What do you think? I don't know what to think at this point, but since we
have an acceptable workaround I'm not too concerned. I just hope the
situation doesn't go downhill from here (at least not before OSG has a
good transition path to OpenGL 3+ that we can use).
Since, I said before I think they will fix it, I can now play a little
devils advocate ;-). I actually think that such OpenGL legacy support policy
prevents faster progress. I think that DirectX has now edge over OpenGL and
now dictates the pace of 3D graphics. This success was partially achieved by
Microsoft policy to do a revolution with every major DirectX release. They
redefined whole API and removed all stuff that did not fit anymore. With
such attitude developers were forced to adapt but they also gained a lot.
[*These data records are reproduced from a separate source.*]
(** What the checker can see: the requests [objs], by address, with the row
    holders all in the last batch, the running batch or the chunked slot; two
    batches with one address are one batch. *)
Definition batch_members (b : option batch_obj) : list obj := match b with Some b => b.2 | None => [] end.

Record visible (objs : list obj) (last_batch running_batch : option batch_obj) (chunked_req : option obj) : Prop := {
  vi_ids : NoDup objs.*1;
  vi_alias : ∀ i l1 l2, last_batch = Some (i, l1) → running_batch = Some (i, l2) → l1 = l2;
  vi_known : ∀ o, o ∈ batch_members last_batch ++ batch_members running_batch ++ option_list chunked_req → o ∈ objs;
  vi_holders : ∀ o, o ∈ objs → holds_kv (kv o.2) = true →
    o ∈ batch_members last_batch ++ batch_members running_batch ++ option_list chunked_req
}.

Lemma owners_perm objs last_batch running_batch chunked_req : visible objs last_batch running_batch chunked_req →
  _requests_owning_rows last_batch running_batch chunked_req ≡ₚ filter (λ o, holds_kv (kv o.2) = true) objs.
Proof.
  intros [Hnd Hal Hkn Hho]. unfold _requests_owning_rows. set (reqs := match chunked_req with Some r => _ | None => _ end).
  assert (∀ o, o ∈ reqs ↔ o ∈ batch_members last_batch ++ batch_members running_batch ++ option_list chunked_req) as Hreqs.
  { intros o. unfold reqs. clear -Hal. destruct last_batch as [[i l1]|], running_batch as [[j l2]|], chunked_req as [c|]; cbn;
      repeat case_bool_decide; simplify_eq; try rewrite (Hal j l1 l2 eq_refl eq_refl); set_solver. }
  destruct (dedup_owners_spec objs [] reqs Hnd) as [H1 H2]; [intros o Ho; by apply Hkn, Hreqs|].
  apply NoDup_Permutation; [by eapply NoDup_fmap_1|apply NoDup_filter; by eapply NoDup_fmap_1|].
  intros o. rewrite H2, list_elem_of_filter, Hreqs. split; [intros (Ho & _ & Hh); auto|]. intros [Hh Ho]. split; [auto|]. split; [set_solver|done].
Qed.

Section checks.
Context {A : Type} `{!PagePool A} `{!SlotPool A} (clock : nat → Z) (cfg : cache_config) {HQ : HeapQ entry entry_le}.
Abbreviation ps := (page_size cfg).
Context (Hps : 0 < ps) (Hdis : disable cfg = false).
Context (all_rows : list nat) (Hall : NoDup all_rows).
Abbreviation tree_ok := (tree_ok clock cfg).
Abbreviation sys_ok := (sys_ok clock cfg all_rows).

(** The tree's two counters add up to the slots it stores. *)
Lemma tree_sizes c H : reachable clock cfg c H → zlen (tree_slots c) = evictable_size c + protected_size c.
Proof.
  intros Hr. pose proof (reachable_inv clock cfg Hps Hdis c H Hr) as [(P & V & Hinv) _].
  pose proof (ci_ev _ _ _ _ _ _ Hinv) as E1. pose proof (ci_pr _ _ _ _ _ _ Hinv) as E2. simpl in E1, E2.
  unfold evictable_size, protected_size, tree_slots. rewrite E1, E2, <- msum_add, msum_fmap, zlen_mjoin_nodes.
  apply msum_ext. intros n x Hx. unfold ev_size, pr_size. cbn [nc_lock nc_key core]. case_decide as Hn.
  - subst n. destruct (ci_root _ _ _ _ _ _ Hinv) as (r & Hr' & _ & Hv & _). apply core_lookup_inv in Hr' as (r' & Hr' & ->).
    simpl in Hr', Hv. assert (r' = x) as -> by congruence. by rewrite Hv.
  - destruct (inv_node _ _ _ _ _ _ _ Hinv Hx Hn) as (_ & _ & p & y & v & _ & _ & _ & Hv & Hl & _). rewrite Hv. cbn. destruct (_ =? 0); lia.
Qed.

(** A row's own pages, counted as the checker does. *)
Lemma private_tokens (w : world A) r idx row n : req_ok cfg w r idx row n →
  zlen (head_pages ps (own r row)) * ps = kv_private_tokens (kv r) ps.
Proof.
  intros []. unfold own, kv_private_tokens. rewrite head_pages_ceil; [|done|apply paged_drop; [done|rewrite Z2Nat.id by lia; done|done]].
  assert (zlen (drop (Z.to_nat (cache_protected_len (kv r))) (take (Z.to_nat (kv_allocated_len (kv r))) row))
          = kv_allocated_len (kv r) - cache_protected_len (kv r)) as -> by (unfold zlen in *; rewrite length_drop, length_take; lia).
  destruct ko_cpl_page as [q Hq]. unfold ceil_align.
  rewrite (ceil_div_unique ps Hps (kv_allocated_len (kv r) - cache_protected_len (kv r)) (ceil_div (kv_allocated_len (kv r)) ps - q)); [lia|].
  pose proof (ceil_div_spec ps Hps (kv_allocated_len (kv r))). nia.
Qed.

(** Every slot of a row lies on a page the tree stores or the request owns. *)
Lemma path_in_tree c H n vs x : reachable clock cfg c H → is_Some (nodes c !! n) → path_device_indices n c = Ok vs → x ∈ vs → x ∈ tree_slots c.
Proof.
  intros Hr Hn Hvs Hx. pose proof (reachable_inv clock cfg Hps Hdis c H Hr) as [(P & V & Hinv) _].
  rewrite (path_device_indices_inv cfg _ _ _ _ n Hinv Hn) in Hvs. injection Hvs as <-.
  remember (length (P n)) as d eqn:Ed. revert n Hn Ed Hx. induction d as [d IH] using lt_wf_ind. intros n [y Hy] -> Hx.
  destruct (decide (n = root_node c)) as [->|Hne]; [pose proof (ci_V _ _ _ _ _ _ Hinv) as E0; simpl in E0; rewrite E0 in Hx; by apply elem_of_nil in Hx|].
  destruct (inv_node _ _ _ _ _ _ _ Hinv Hy Hne) as (_ & _ & p & z & v & Hp & Hz & _ & Hv & _ & _ & HV & _).
  destruct (inv_parent_depth _ _ _ _ _ _ _ _ Hinv Hy Hne Hp) as [Hps' Hd].
  rewrite HV in Hx. apply elem_of_app in Hx as [Hx|Hx]; [by eapply (IH (length (P p)))|].
  unfold tree_slots. apply list_elem_of_join. exists v. split; [done|]. apply list_elem_of_fmap. exists (n, y). cbn. rewrite Hv. split; [done|].
  by apply elem_of_map_to_list.
Qed.

Lemma row_slot_owned (w : world A) H r idx row n x : tree_ok w H → req_ok cfg w r idx row n →
  x ∈ take (Z.to_nat (kv_allocated_len (kv r))) row →
  x / ps ∈ head_pages ps (tree_slots (cache w)) ++ head_pages ps (own r row).
Proof.
  intros [Hreach _ _] [] [i Hi]%list_elem_of_lookup_1. destruct (ko_row_paged i x Hi) as (y & Hy & -> & Hm).
  set (b := (i / Z.to_nat ps * Z.to_nat ps)%nat) in *.
  assert ((y + Z.of_nat (i mod Z.to_nat ps)) / ps = y / ps) as ->.
  { pose proof (Z.mod_pos_bound (Z.of_nat i) ps Hps). rewrite Nat2Z.inj_mod, Z2Nat.id by lia. symmetry.
    pose proof (Z.div_mod y ps ltac:(lia)). apply (Z.div_unique_pos _ _ _ (Z.of_nat i mod ps)); lia. }
  assert (∀ l, y ∈ l → y / ps ∈ head_pages ps l) as Hhead.
  { intros l Hl. unfold head_pages. apply list_elem_of_fmap. exists y. split; [done|]. by apply list_elem_of_filter. }
  apply elem_of_app. destruct (decide (Z.of_nat b < cache_protected_len (kv r))) as [Hlt|Hge].
  - left. apply Hhead. eapply path_in_tree; [done|exact ko_live|exact ko_slots|]. apply lookup_take_Some in Hy as [Hy _].
    apply (list_elem_of_lookup_2 _ b). rewrite lookup_take_lt by lia. done.
  - right. apply Hhead. unfold own. apply (list_elem_of_lookup_2 _ (b - Z.to_nat (cache_protected_len (kv r)))). rewrite lookup_drop.
    rewrite <- Hy. f_equal. lia.
Qed.

Lemma total_uncached owners : Forall (λ o, (ps | cache_protected_len (kv o.2))) owners →
  _get_total_uncached_sizes cfg owners = Ok (zsum ((λ o, kv_private_tokens (kv o.2) ps) <$> owners)).
Proof.
  induction 1 as [|[i r] owners Hd _ IH]; [done|]. cbn [_get_total_uncached_sizes]. cbn in Hd.
  rewrite (proj2 (Z.eqb_eq _ _)) by (by apply Z.mod_divide; [lia|]). cbn [assert_ rbind]. rewrite IH. done.
Qed.

(** A request in flight that holds a row, and one that holds none. *)
Lemma flight_pages (w : world A) r : flight_ok cfg w r →
  (holds_kv (kv r) = true → (ps | cache_protected_len (kv r))) ∧
  zlen (own_pages cfg w r) * ps = if holds_kv (kv r) then kv_private_tokens (kv r) ps else 0.
Proof.
  intros [(idx & row & n & Hr)|(n & [])].
  - pose proof (private_tokens w r idx row n Hr) as Hp. destruct Hr. split; [done|]. unfold own_pages, holds_kv.
    rewrite ko_idx, ko_row. done.
  - unfold own_pages, holds_kv. by rewrite wo_idx.
Qed.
With compatibility profiles OpenGL cannot progress that quick. And number
of OpenGL new and older calls & usage combinations certainly makes building
fast & well behaving drivers more difficult. So I would rather like to see
some revolution is OpenGL and adapt my code to pure OpenGL 4.0 profiles than
deal with unexpected driver errors.
In any case, let us know if you ever get news from the bug report you
sent. In the past when I've reported bugs they've been rather quick to
respond, but maybe that has changed too...
As I said I have not heard from them after bug report. But I hope its a good
sign and it means they are working on the issue.